Книга Адамовича пронизана ужасом и отчаянием при самой мысли о неизменности природы человека. И кончается она тоже ужасно трагически. Герой посещает мемориал Хатыни и, глядя на памятник, вспоминает жуткие детали: « У каменного старика, того, что держит убитого мальчика, ладонь, пальцы прострелены. Я не знаю, видят ли это зрячие. Я видел не раз после войны. Почти у всех, кого расстреливали вместе с детьми и кто при этом случайно остался жив, рука изуродована. Та, которой закрывали, прижимали к земле голову ребёнка. Человек упал рядом с убитыми, успел упасть живой с живым ребёнком, их заливает ужас, заливает кровь мёртвых. Не двигаться, не шевелиться, что бы ни происходило!.. Но ребёнок, он хочет встать, сейчас он заплачет, закричит! И его держит, прижимает к земле рука отца или матери, просит, умоляет молчать, не звать смерть… А смерть уже подошла, смотри! в упор, целится. Стреляет в головку ребёнка – и в руку, которая защищает, прячет круглую тёплую, как летняя земля, головку …» И когда он смотрит незрячими глазами на этот памятник, слушает голоса, он вдруг слышит голос шофёра, который кричит: « Ну, дальше поехали? » И этот вопрос повисает в воздухе, потому что куда дальше после Хатыни, после Сонгми, после Вьетнама, после Камбоджи? Он не знает ответа на этот вопрос. Он знает, что этот крестный путь человечества продолжается. И его, как человека ХХ века, как довольно советского атеиста, ничего не утешает: никакая культура, никакая религия – он провалился в то знание о человеке, страшнее которого ничего не может быть.
Возникает вопрос, зачем сегодня читать «Хатынскую повесть»? У меня есть на это совершенно чёткий ответ. Сразу хочу сказать, что я этого опыта, ни опыта просмотра этой картины, ни опыта знакомства с этой прозой, конечно, никому не пожелаю. «Хатынская повесть» не очень активно издавалась в Советском Союзе, потому что всё-таки какая-то цензура действовала, слишком пугать читателя и подвергать сомнению нравственные устои советского человека было не принято.
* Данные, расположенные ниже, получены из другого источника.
(** * S3 file upload service ([s3data_sync.py]): model and properties

    A shallow embedding of the three request handlers of the service
    ([health_check], [upload_file], [upload_multiple_files]) together with
    the Python data they manipulate.  The object store reached through
    [s3_client] and the payload reader [file.read()] are collaborators of
    the program: they are kept abstract (any behaviour, any exception), and
    every call the handlers issue to the store is recorded so that
    statements about side effects can be made. *)

From Stdlib Require Import ZArith Ascii String List.
From stdpp Require Import base tactics option list strings gmap pretty.

Set Warnings "-register-all".
Open Scope string_scope.
Open Scope list_scope.

(** ** Python strings *)

Module PyStr.

(** [s.rstrip(c)] for a one-character argument: drop every trailing [c]. *)
Fixpoint rstrip (c : ascii) (s : string) : string :=
  match s with
  | EmptyString => EmptyString
  | String a s' =>
      match rstrip c s' with
      | EmptyString => if Ascii.eqb a c then EmptyString else String a EmptyString
      | r => String a r
      end
  end.

(** [c * k] for a one-character string [c]. *)
Fixpoint repeat (c : ascii) (k : nat) : string :=
  match k with
  | O => EmptyString
  | S k' => String c (repeat c k')
  end.

(** [s.endswith(c)] for a one-character argument. *)
Fixpoint endswith (s : string) (c : ascii) : bool :=
  match s with
  | EmptyString => false
  | String a EmptyString => Ascii.eqb a c
  | String _ s' => endswith s' c
  end.

(** Truth value of a [str]: only the empty string is falsy. *)
Definition truthy (s : string) : bool :=
  match s with
  | EmptyString => false
  | String _ _ => true
  end.

(** Truth value of an [Optional[str]]: [None] and [""] are falsy. *)
Definition truthy_opt (o : option string) : bool :=
  match o with
  | None => false
  | Some s => truthy s
  end.

(** What an f-string substitutes for an [Optional[str]]:
    [f"{None}"] is the text [None]. *)
Definition format (o : option string) : string :=
  match o with
  | None => "None"
  | Some s => s
  end.

End PyStr.

Definition slash : ascii := "/"%char.

(** ** JSON bodies

    The handlers answer with Python dict literals; a dict keeps the order in
    which its keys were written, so it is kept as an association list. *)

Inductive json : Type :=
| JNull
| JStr (s : string)
| JInt (n : Z)
| JList (items : list json)
| JDict (fields : list (string * json)).

Module Json.

(** An [Optional[str]] placed in a body: [None] becomes [null]. *)
Definition of_opt (o : option string) : json :=
  match o with
  | None => JNull
  | Some s => JStr s
  end.

Fixpoint assoc (k : string) (fields : list (string * json)) : option json :=
  match fields with
  | [] => None
  | (k', v) :: rest => if String.eqb k k' then Some v else assoc k rest
  end.
(** The inner loop on the simulation: a run that returns has queued every
    byte it stored to the data register, dropped none, and left the RX FIFO
    and the master's script alone. *)
Lemma write_fill_sim fuel :
  forall addr offset c fd g s cn a w' tr,
    write_fill cb fuel addr offset c (mkWorld fd (Mapped WIN_BSC) g s cn)
    = (Ok a, w', tr) ->
    tx_live s ->
    exists s' cn',
      w' = mkWorld fd (Mapped WIN_BSC) g s' cn'
      /\ fed s (dr_stores tr) s'
      /\ sim_rx s' = sim_rx s /\ sim_master s' = sim_master s
      /\ (cn = None -> cn' = None).
Proof.
  induction fuel as [| fuel IH]; intros addr offset c fd g s cn a w' tr;
    [discriminate |].
  cbn [write_fill]. intros Hrun Hlive.
  apply bind_ok_inv in Hrun as (fr & w1 & t1 & t2 & Hload & Hrun & ->).
  rewrite sim_load_fr in Hload. injection Hload as <- <- <-.
  rewrite sim_tx_full_test in Hrun.
  destruct (Z.leb_spec FIFO_LEN (Z.of_nat (length (sim_tx s)))) as [Hfull | Hroom];
    cbn [negb] in Hrun.
  { injection Hrun as <- <- <-. exists s, cn. split; [reflexivity |].
    split; [apply fed_refl, Hlive | auto]. }
  apply bind_ok_inv in Hrun as ([] & w2 & t2' & t3 & Htc & Hrun & ->).
  apply testcancel_ok_inv in Htc as (cn1 & -> & -> & Hcn1).
  apply bind_ok_inv in Hrun as (rsr & w3 & t3' & t4 & Hl2 & Hrun & ->).
  rewrite sim_load_rsr in Hl2. injection Hl2 as <- <- <-.
  apply bind_ok_inv in Hrun as ([] & w4 & t4' & t5 & Hchk & Hrun & ->).
  apply rsr_check_sim_inv in Hchk as (v & -> & Hq4 & _).
  rewrite call_cb_bind in Hrun. destruct (cb (wrap16 addr) c) as [res c1].
  assert (Hlive1 : tx_live (sim_with_rsr v s)) by exact Hlive.
  destruct res as [b0 |]; cbn [option_map] in Hrun.
  - destruct (bind _ _ _) as [[r5 w5] t6] eqn:Hk in Hrun.
    injection Hrun as -> -> <-.
    apply bind_ok_inv in Hk as ([] & w6 & t6' & t7 & Hst & Hk & ->).
    rewrite sim_store_bsc in Hst by (vm_compute; split; congruence).
    injection Hst as <- <-.
    apply bind_ok_inv in Hk as (o' & w7 & t7' & t8 & Hinc & Hk & ->).
    apply incr_int_ok_inv in Hinc as (-> & -> & -> & _).
    destruct (sim_store_dr_fed (sim_with_rsr v s) (wrap32 (wrap8 b0)) Hlive1)
      as (Hfed1 & Hrx1 & Hms1).
    { cbn [sim_with_rsr sim_tx]. unfold FIFO_LEN in Hroom. lia. }
    apply IH in Hk as (s' & cn' & -> & Hfed & Hrx & Hms & Hcn);
      [| apply Hfed1].
    exists s', cn'. split; [reflexivity |].
    assert (Hb : wrap8 (wrap32 (wrap8 b0)) = wrap8 b0)
      by (rewrite wrap32_wrap8; apply wrap8_idem).
    rewrite Hb in Hfed1.
    split.
    { cbn [app dr_stores]. rewrite !dr_stores_app, Hq4. cbn [app dr_stores].
      change (BSC_DR =? BSC_DR) with true. cbv iota. rewrite wrap32_wrap8.
      exact (fed_trans s [wrap8 b0] _ _ _ Hfed1 Hfed). }
    split; [exact (eq_trans Hrx Hrx1) |].
    split; [exact (eq_trans Hms Hms1) | auto].
  - injection Hrun as <- <- <-. exists (sim_with_rsr v s), cn1.
    split; [reflexivity |]. split; [| auto].
    cbn [app dr_stores]. rewrite !dr_stores_app, Hq4. cbn [app dr_stores].
    apply (fed_refl s Hlive).
Qed.
Definition on_segment (p : Point) (e : Edge) : bool :=
  let '(a, b) := e in
  (is_left a b p =? 0)
  && (Z.min a.1 b.1 <=? p.1) && (p.1 <=? Z.max a.1 b.1)
  && (Z.min a.2 b.2 <=? p.2) && (p.2 <=? Z.max a.2 b.2).

Definition on_boundary (pts : list Point) (p : Point) : bool :=
  existsb (on_segment p) (edges pts).

(** Contribution of one edge to the winding number of the path around
    [p]: upward crossings of the horizontal ray through [p] with [p] on
    the left count +1, downward crossings with [p] on the right -1. *)
Definition wn_edge (p : Point) (e : Edge) : Z :=
  let '(a, b) := e in
  if a.2 <=? p.2 then
    if (p.2 <? b.2) && (0 <? is_left a b p) then 1 else 0
  else
    if (b.2 <=? p.2) && (is_left a b p <? 0) then -1 else 0.

Definition winding_number (pts : list Point) (p : Point) : Z :=
  foldr (fun e acc => wn_edge p e + acc) 0 (edges pts).

(** Number of edges crossed by the horizontal ray from [p] to the right
    (the even-odd rule looks at its parity). *)
Definition crosses_ray (p : Point) (e : Edge) : bool :=
  let '(a, b) := e in
  if a.2 <=? p.2 then (p.2 <? b.2) && (0 <? is_left a b p)
  else (b.2 <=? p.2) && (is_left a b p <? 0).

Definition crossing_number (pts : list Point) (p : Point) : nat :=
  length (List.filter (crosses_ray p) (edges pts)).

Definition strictly_inside (pts : list Point) (p : Point) : bool :=
  negb (on_boundary pts p) && negb (winding_number pts p =? 0).

Definition strictly_outside (pts : list Point) (p : Point) : bool :=
  negb (on_boundary pts p) && (winding_number pts p =? 0).

(** Real points of the closed segment between two lattice points. *)
Definition seg_point (e : Edge) (t : R) : R * R :=
  let '((x0, y0), (x1, y1)) := e in
  ((IZR x0 + t * (IZR x1 - IZR x0))%R, (IZR y0 + t * (IZR y1 - IZR y0))%R).

Definition on_edge (e : Edge) (q : R * R) : Prop :=
  exists t : R, (0 <= t <= 1)%R /\ q = seg_point e t.

Definition vertex_R (p : Point) : R * R := (IZR p.1, IZR p.2).

(** A closed path is simple when two edges have a common point only if
    they are consecutive, and then only the vertex they share. *)
Definition simple (pts : list Point) : Prop :=
  forall (i j : nat) (ei ej : Edge) (q : R * R),
    (i < j)%nat ->
    edges pts !! i = Some ei -> edges pts !! j = Some ej ->
    on_edge ei q -> on_edge ej q ->
    (j = S i /\ q = vertex_R ei.2) \/
    (i = 0%nat /\ S j = length pts /\ q = vertex_R ei.1).

End Geometry.

Export Geometry.

(** ** The imaging library called by the script

    None of these functions is defined in the repository: each is modelled
    from what the specification says the library call does.  Only the
    RGBA mode, hexadecimal colour strings and the ICO container are
    covered, which is all the script uses. *)

Module Imaging.

Definition RGBA : Type := Z * Z * Z * Z.

Record Image := mkImage {
  mode : string;
  size : Z * Z;
  rows : list (list RGBA)
}.

(** Modelled from the spec: the raster allocated by [Image.new], "a
    raster of width 256, height 256, pixel format RGBA ... initialized to"
    the given colour; the library's allocator is not in the repository. *)
Definition new_raster (m : string) (sz : Z * Z) (color : RGBA) : Image :=
  mkImage m sz (replicate (Z.to_nat sz.2) (replicate (Z.to_nat sz.1) color)).

(** Modelled from the spec: reading one pixel of a raster, at column
    [xy.1] of row [xy.2]; [None] outside the raster. *)
Definition getpixel (im : Image) (xy : Z * Z) : option RGBA :=
  if (0 <=? xy.1) && (0 <=? xy.2)
  then row ← rows im !! Z.to_nat xy.2; row !! Z.to_nat xy.1
  else None.

(** Modelled from the spec: the value of one hexadecimal digit of a colour
    string. *)
Definition hex_digit (c : ascii) : option Z :=
  let n := Z.of_nat (nat_of_ascii c) in
  if (48 <=? n) && (n <=? 57) then Some (n - 48)
  else if (65 <=? n) && (n <=? 70) then Some (n - 55)
  else if (97 <=? n) && (n <=? 102) then Some (n - 87)
  else None.

(** Modelled from the spec: one 8-bit channel of a colour string, two
    hexadecimal digits. *)
Definition hex_byte (hi lo : ascii) : option Z :=
  h ← hex_digit hi; l ← hex_digit lo; Some (16 * h + l).

(** Modelled from the spec: the library's colour parser, for the form
    the script uses, "a constant solid RGB color (hex D94E41)": a hash
    sign followed by two hexadecimal digits per channel. *)
Definition getrgb (color : string) : option (Z * Z * Z) :=
  match color with
  | String "#"%char (String r1 (String r0 (String g1 (String g0
      (String b1 (String b0 EmptyString)))))) =>
      r ← hex_byte r1 r0; g ← hex_byte g1 g0; b ← hex_byte b1 b0;
      Some (r, g, b)
  | _ => None
  end.

(** *** Scanline polygon fill

    The specification fixes the rule only up to the boundary: the fill is
    "a standard scanline/even-odd or nonzero fill rule" and is to "default
    to whichever rule the chosen drawing primitive provides".  The
    primitive the script calls is the polygon fill of the imaging library,
    and the definitions below follow its rule: an edge is met on every row
    from its upper to its lower end, the lower end counting twice except
    on the last row of the polygon; the ends of a span are rounded to the
    nearest pixel; horizontal edges are drawn as they are. *)

(** Modelled from the spec: the rule of the drawing primitive; a
    horizontal edge takes no part in the crossings. *)
Definition horizontal (e : Edge) : bool := e.1.2 =? e.2.2.

(** Modelled from the spec: the rule of the drawing primitive; an edge is
    met by scanline [y] when [y] lies between its two ordinates, both
    included. *)
Definition active (y : Z) (e : Edge) : bool :=
  let '((_, y0), (_, y1)) := e in
  (Z.min y0 y1 <=? y) && (y <=? Z.max y0 y1).

(** Modelled from the spec: in the scanline fill, the abscissa, as an
    exact fraction, where an active edge meets scanline [y]. *)
Definition crossing (y : Z) (e : Edge) : Q :=
  let '((x0, y0), (x1, y1)) := e in
  (inject_Z x0 + inject_Z ((y - y0) * (x1 - x0)) / inject_Z (y1 - y0))%Q.

(** Modelled from the spec: the rule of the drawing primitive; the last
    row on which the polygon is scanned. *)
Definition poly_ymax (pts : list Point) : Z := foldr Z.max 0 (map snd pts).

(** Modelled from the spec: the rule of the drawing primitive; the
    crossings one edge contributes to scanline [y]: none if it is
    horizontal or not met, its crossing otherwise, twice on the row of its
    lower end unless that is the last row of the polygon. *)
Definition edge_crossings (ymax y : Z) (e : Edge) : list Q :=
  if horizontal e then []
  else if active y e then
    if (y =? Z.max e.1.2 e.2.2) && (y <? ymax)
    then [crossing y e; crossing y e]
    else [crossing y e]
  else [].

(** Modelled from the spec: in the scanline fill, the crossings of a
    scanline are put in increasing order (insertion sort). *)
Fixpoint insert_sorted (q : Q) (l : list Q) : list Q :=
  match l with
  | [] => [q]
  | h :: t => if Qle_bool q h then q :: l else h :: insert_sorted q t
  end.

Definition sort_crossings (l : list Q) : list Q := foldr insert_sorted [] l.

(** Modelled from the spec: the sorted crossings of scanline [y] with the
    closed path through [pts]. *)
Definition crossings (pts : list Point) (y : Z) : list Q :=
  sort_crossings (flat_map (edge_crossings (poly_ymax pts) y) (edges pts)).

(** Modelled from the spec: the rule of the drawing primitive; the left
    end of a span is rounded to the nearest pixel, a half going up (away
    from zero left of the origin). *)
Definition round_up (q : Q) : Z :=
  if Qle_bool 0 q then Qfloor (q + (1 # 2))%Q
  else - Qfloor (Qabs q + (1 # 2))%Q.

(** Modelled from the spec: the rule of the drawing primitive; the right
    end of a span is rounded to the nearest pixel, a half going down
    (towards zero left of the origin). *)
Definition round_down (q : Q) : Z :=
  if Qle_bool 0 q then Qceiling (q - (1 # 2))%Q
  else - Qceiling (Qabs q - (1 # 2))%Q.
Я прочел «Хатынскую повесть» в 1984 году, поехавши впервые в жизни в Минск на научную студенческую конференцию. Там продавался трёхтомник Адамовича, я его купил и всю обратную дорогу читал эту вещь. И надо вам сказать, что она меня перевернула абсолютно, я просто какое-то время действительно не мог смотреть на людей. Похожее впечатление на меня произвела вышедшая вскоре после этого повесть Наума Нима «До петушиного крика», где описывалась реальность советской зоны, какой она была уже после Солженицына, – тоже у меня очень надолго пропали сон и аппетит. Причём Ним при ближайшем знакомстве оказался милейшим человеком, довольно брутальным красавцем и выпивохой, а вот Адамович был страшный, я могу об этом свидетельствовать. Он производил впечатление человека, вернувшегося из ада. Его тихие интонации, подчёркнуто интеллигентный облик, застывшее маскообразное лицо – всё это говорило о том, что он побывал в аду. Он мог улыбаться, но улыбался он какой-то очень страшной улыбкой. И вся его проза была страшная.